The bill on abortion and gender-affirming care would shield patients and medical providers from lawsuits originating in states like Texas, where that care has been criminalized. The legislation expands insurance coverage for gender-affirming health care by prohibiting insurers from classifying medically necessary gender dysphoria treatment as cosmetic procedures.

It also requires publicly funded universities and community colleges to provide emergency contraception and medical abortion.

The most controversial provision, which Democrats say addresses a rare scenario, allows doctors to provide an abortion to anyone regardless of age, barring them from disclosing the procedure to parents in certain instances.

Opponents say it’s a denial of “parents’ rights.”  

The gun control measure raises the age limit to 21 for the purchase of AR-15-style rifles and similar weapons and imposes new penalties for possessing undetectable firearms. It also limits concealed-carry rights for licensed gun owners.
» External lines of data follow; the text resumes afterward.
(** What one iteration of the loop of [initHeapWithInputFiles] does,
    apart from the log and from [previousTimestamp]: nothing for a path
    that cannot be opened; a new entry of the table for a file that is
    no capture; and for a capture, a new entry and the first accepted
    record pushed on the heap, or a closed entry when no record is
    accepted. *)
Inductive InitStep (env : Env) (path : string) (st st' : InitState) : Prop :=
  | InitNoFile err :
      fs env path = NoFile err →
      inputs (world st') = inputs (world st) →
      skipped (world st') = skipped (world st) →
      minTimeHeap st' = minTimeHeap st →
      linkType st' = linkType st →
      InitStep env path st st'
  | InitNotPcap err :
      fs env path = NotPcap err →
      inputs (world st') =
        inputs (world st) ++ [mkOpenInput path LinkTypeNull [] false] →
      skipped (world st') = skipped (world st) →
      minTimeHeap st' = minTimeHeap st →
      linkType st' = linkType st →
      InitStep env path st st'
  | InitNoPacket lt size recs sk :
      fs env path = Pcap lt size recs →
      recs = map sk_outcome sk →
      Forall (λ s, sk_input s = length (inputs (world st)) ∧
                   judge (previousTimestamp (world st)) true (sk_outcome s)
                     = Reject (sk_reason s)) sk →
      inputs (world st') =
        inputs (world st) ++ [mkOpenInput path lt [] true] →
      skipped (world st') = skipped (world st) ++ sk →
      minTimeHeap st' = minTimeHeap st →
      linkType st' = resolveLinkType (linkType st) lt →
      InitStep env path st st'
  | InitPacket lt size recs sk ci data rest :
      fs env path = Pcap lt size recs →
      recs = map sk_outcome sk ++ ReadOK ci data :: rest →
      Forall (λ s, sk_input s = length (inputs (world st)) ∧
                   judge (previousTimestamp (world st)) true (sk_outcome s)
                     = Reject (sk_reason s)) sk →
      data ≠ [] →
      inputs (world st') =
        inputs (world st) ++ [mkOpenInput path lt rest false] →
      skipped (world st') = skipped (world st) ++ sk →
      minTimeHeap st' =
        heap.Push (minTimeHeap st)
          (mkPacket (UnixNano (ci_Timestamp ci)) ci data
             (length (inputs (world st))) (length (inputs (world st)))) →
      linkType st' = resolveLinkType (linkType st) lt →
      InitStep env path st st'.

(** ** The stages of [joincap] *)

(** The call gets to the merge: the command line parses to the flags
    [f] without [-V], it names the program and the input [paths], and
    the output is standard output or can be created. *)
Definition Merges (env : Env) (args : list string) (f : CmdFlags)
    (paths : list string) : Prop :=
  ParseArgs env args = Parsed f ∧
  Version f = false ∧
  (∃ prog, InFiles f = prog :: paths) ∧
  (OutputFilePath f = "-"%string ∨ canCreate env (OutputFilePath f) = true).

(** The locals of [initHeapWithInputFiles] when its loop ends, in a
    call of [joincap] from the state [w]. *)
Definition afterInit (env : Env) (f : CmdFlags) (paths : list string)
    (w : World) : InitState :=
  foldl (initOne env (Verbose f))
    (mkInitState 0 LinkTypeNull heap.Init (logIf (Verbose f) MsgBanner w))
    paths.

(** The state in which the merge loop starts. *)
Definition mergeStart (env : Env) (f : CmdFlags) (paths : list string)
    (w : World) : World :=
  logIf (Verbose f)
    (MsgWritingTo (if String.eqb (OutputFilePath f) "-"
                   then "/dev/stdout" else OutputFilePath f))
    (logIf (Verbose f)
       (MsgMerging (minheap.Len (minTimeHeap (afterInit env f paths w)))
          (totalInputSizeBytes (afterInit env f paths w)))
       (world (afterInit env f paths w))).

(** The link types of the paths that open as captures, in order. *)
Definition parsedLinkTypes (env : Env) (paths : list string)
  : list LinkType :=
  omap (λ path, match fs env path with
                | Pcap lt _ _ => Some lt
                | _ => None
                end) paths.

(** [initHeapWithInputFiles] passes over the input: it does not open,
    it is no capture, or none of its reads gives a record that an
    initialisation read accepts. *)
Definition skipsInput (env : Env) (path : string) : Prop :=
  match fs env path with
  | NoFile _ | NotPcap _ => True
  | Pcap _ _ recs =>
      Forall (λ o, ∃ why, judge 0 true o = Reject why) recs
  end.

(** The records handed to the sink, and those it took. *)
Definition handed (w : World) : list (CaptureInfo * list Z) :=
  map (λ c, (sc_ci c, sc_data c)) (sinkCalls w).

Definition outputRecords (w : World) : list (CaptureInfo * list Z) :=
  map (λ c, (sc_ci c, sc_data c)) (filter (λ c, sc_ok c = true) (sinkCalls w)).

(** ** A small file system to run the program on *)

Module demo.
#[local] Open Scope string_scope.

Definition pkt (t : Z) : ReadOutcome := ReadOK (mkCaptureInfo t 1 1) [0].

(** [a.pcap] and [b.pcap] are two Ethernet captures in time order;
    [lo.pcap] is a capture of a loopback interface (link type 0),
    [raw.pcap] a raw IP capture, [empty.pcap] a capture without records,
    [hollow.pcap] one whose first record has no payload, [late.pcap] one
    whose second record is two hours before its first, [junk] no capture
    at all; nothing else exists. *)
Definition files (path : string) : FileContent :=
  if String.eqb path "a.pcap" then
    Pcap LinkTypeEthernet 72 [pkt 10; pkt 20; pkt 30]
  else if String.eqb path "b.pcap" then
    Pcap LinkTypeEthernet 56 [pkt 15; pkt 25]
  else if String.eqb path "lo.pcap" then Pcap LinkTypeNull 40 [pkt 5]
  else if String.eqb path "raw.pcap" then Pcap LinkTypeRaw 40 [pkt 7]
  else if String.eqb path "empty.pcap" then Pcap LinkTypeEthernet 24 []
  else if String.eqb path "hollow.pcap" then
    Pcap LinkTypeEthernet 56 [ReadOK (mkCaptureInfo 40 0 0) []; pkt 50]
  else if String.eqb path "late.pcap" then
    Pcap LinkTypeEthernet 56 [pkt (3 * oneHour); pkt oneHour; pkt (4 * oneHour)]
  else if String.eqb path "junk" then NotPcap "unknown magic"
  else NoFile "no such file or directory".

(** Every argument is positional, the first being the program name;
    the output goes to standard output. *)
Definition parse (verbose : bool) (args : list string) : ParseResult :=
  match args with
  | [] => ParseError "the required argument was not provided"
  | _ => Parsed (mkCmdFlags verbose false "-" args)
  end.

Definition env : Env := mkEnv (parse false) files (λ _, true) (λ _ _ _, true).

(** The same, with a sink that fails from its second call on. *)
Definition envFailing : Env :=
  mkEnv (parse true) files (λ _, true) (λ k _ _, bool_decide (k < 1)%nat).

Definition flagsOf (args : list string) : CmdFlags :=
  mkCmdFlags false false "-" args.

End demo.

(** ** A run without its log and without the answers of the sink *)

(** The state with the log and the answers of the sink forgotten. *)
Definition quiet (w : World) : World :=
  mkWorld (inputs w) (previousTimestamp w)
    (map (λ c, mkSinkCall (sc_ci c) (sc_data c) true) (sinkCalls w))
    [] (skipped w).

Definition quietOutcome (o : Outcome) : Outcome :=
  mkOutcome (returned o) (fileHeader o) (quiet (final o)).

Definition quietFlags (f : CmdFlags) : CmdFlags :=
  mkCmdFlags false (Version f) (OutputFilePath f) (InFiles f).

(** The same environment, with a sink that takes every record. *)
Definition alwaysAccepts (env : Env) : Env :=
  mkEnv (ParseArgs env) (fs env) (canCreate env) (λ _ _ _, true).

(** The same environment, with a sink that takes every record and a
    command line that never asks for the log. *)
Definition quietEnv (env : Env) : Env :=
  mkEnv (λ args, match ParseArgs env args with
                 | Parsed f => Parsed (quietFlags f)
                 | r => r
                 end)
    (fs env) (canCreate env) (λ _ _ _, true).

Definition quietRun {A} (r : Run (A * World)) : Run (A * World) :=
  match r with
  | Ok (a, w) => Ok (a, quiet w)
  | Panics => Panics
  | OutOfFuel => OutOfFuel
  end.

Definition quietInit (st : InitState) : InitState :=
  mkInitState (totalInputSizeBytes st) (linkType st) (minTimeHeap st)
    (quiet (world st)).

(** ** One pending record per source *)

(** The input with index [r] is open. *)
Definition activeReader (w : World) (r : nat) : Prop :=
  ∃ inp, inputs w !! r = Some inp ∧ in_closed inp = false.

(** No two packets of the heap come from the same input, and each
    comes from an open input. *)
Definition onePerSource (h : minheap.PacketHeap) (w : World) : Prop :=
  NoDup (map Reader h) ∧
  Forall (λ p, activeReader w (Reader p) ∧ InputFile p = Reader p) h.

(** An initialisation read accepts the outcome. *)
Definition acceptsInit (o : ReadOutcome) : bool :=
  match judge 0 true o with
  | Accept _ _ => true
  | Reject _ => false
  end.

(** The input survives initialisation: it is a capture with a record
    that an initialisation read accepts. *)
Definition survives (env : Env) (path : string) : bool :=
  match fs env path with
  | Pcap _ _ recs => existsb acceptsInit recs
  | _ => false
  end.

(** The heaps and states at the head of the iterations of the merge
    loop started with [h0] in [w0]. *)
Inductive Reachable (env : Env) (v : bool) (h0 : minheap.PacketHeap)
    (w0 : World) : minheap.PacketHeap → World → Prop :=
  | ReachStart : Reachable env v h0 w0 h0 w0
  | ReachIter h w h' w' :
      Reachable env v h0 w0 h w →
      mergeIter env v h w = Ok (h', w') →
      Reachable env v h0 w0 h' w'.
(** * Collaboration and team services: a shallow embedding

    This development embeds the backend services
    [collaborationService.ts] (class [CollaborationService] and the helper
    [computeConfidenceFromLogprobs]) and [teamService.ts] (class
    [TeamService]), together with the [handleFeedback] handler of the
    [TaskResults] page, and states the properties of the specification
    over that embedding.

    Conventions.
    - A JavaScript [number] that carries a probability or a confidence is
      a real number ([R]); integer-valued numbers (version numbers,
      feedback values, HTTP status codes) are [Z]; loop indices and
      [execution_order] are [nat].
    - [null] and [undefined] are [None].
    - Every Supabase request returns [{ data, error }]; whether the k-th
      request of a run fails is read from an oracle [db_error].  The k-th
      call to the LLM provider is answered by an oracle [llm].
    - Asynchronous methods are computations in the monad [M]: they thread
      the world (database, counters, request log, SSE stream) and either
      return a value or throw a [JsError].
    - A string is the string of the bytes of its UTF-8 encoding.
    - Calls to [logger] have no effect on any modelled state and are
      left out; a [catch] block that only logs and rethrows is the
      identity and is left out with them. *)

From Stdlib Require Import Reals Lra ZArith Ascii String Sorted.
From stdpp Require Import base option list strings gmap.
(** *** Each group of shared signals is driven by one part of [elaborate] *)

Ltac preserved_by_loops :=
  unfold elaborate; cbv zeta;
  rewrite (foldl_preserves connect_handshakes_out)
    by (intros acc e; unfold connect_handshakes_out; by case_match);
  rewrite (foldl_preserves connect_tx)
    by (intros acc e; unfold connect_tx; by case_match).

Ltac not_in_multiplex :=
  let n := fresh "n" in
  let Hn := fresh "Hn" in
  intros n ? ? Hn; destruct n; try done;
  repeat (apply elem_of_cons in Hn as [Hn|Hn]; [discriminate Hn|]);
  by apply elem_of_nil in Hn.

Ltac preserved_by_tree :=
  rewrite multiplex_signals_preserves by not_in_multiplex.

Ltac preserved_by_tree_at proj :=
  rewrite (multiplex_signals_preserves proj) by not_in_multiplex.

Lemma elaborate_address_changed interfaces shared :
  address_changed (elaborate interfaces shared)
  = address_changed
      (_multiplex_signals Name.address_changed
         [Name.address_changed; Name.new_address] interfaces
         (undriven shared)).
Proof. preserved_by_loops. by preserved_by_tree. Qed.

Lemma elaborate_new_address interfaces shared :
  new_address (elaborate interfaces shared)
  = new_address
      (_multiplex_signals Name.address_changed
         [Name.address_changed; Name.new_address] interfaces
         (undriven shared)).
Proof. preserved_by_loops. by preserved_by_tree. Qed.

Lemma elaborate_config_changed interfaces shared :
  config_changed (elaborate interfaces shared)
  = config_changed
      (_multiplex_signals Name.config_changed
         [Name.config_changed; Name.new_config] interfaces
         (_multiplex_signals Name.address_changed
            [Name.address_changed; Name.new_address] interfaces
            (undriven shared))).
Proof. by preserved_by_loops. Qed.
The sweeping healthcare bill passed the state house on Monday; the gun safety bill on Tuesday.

Three days into their boycott, Republicans could find themselves imperiling not only the Democrats’ progressive legislation, but their own legislative careers.

A new ballot measure approved by voters in November bars Oregon lawmakers from running for reelection if they have 10 or more unexcused absences.

Oregon’s legislative session runs through late June.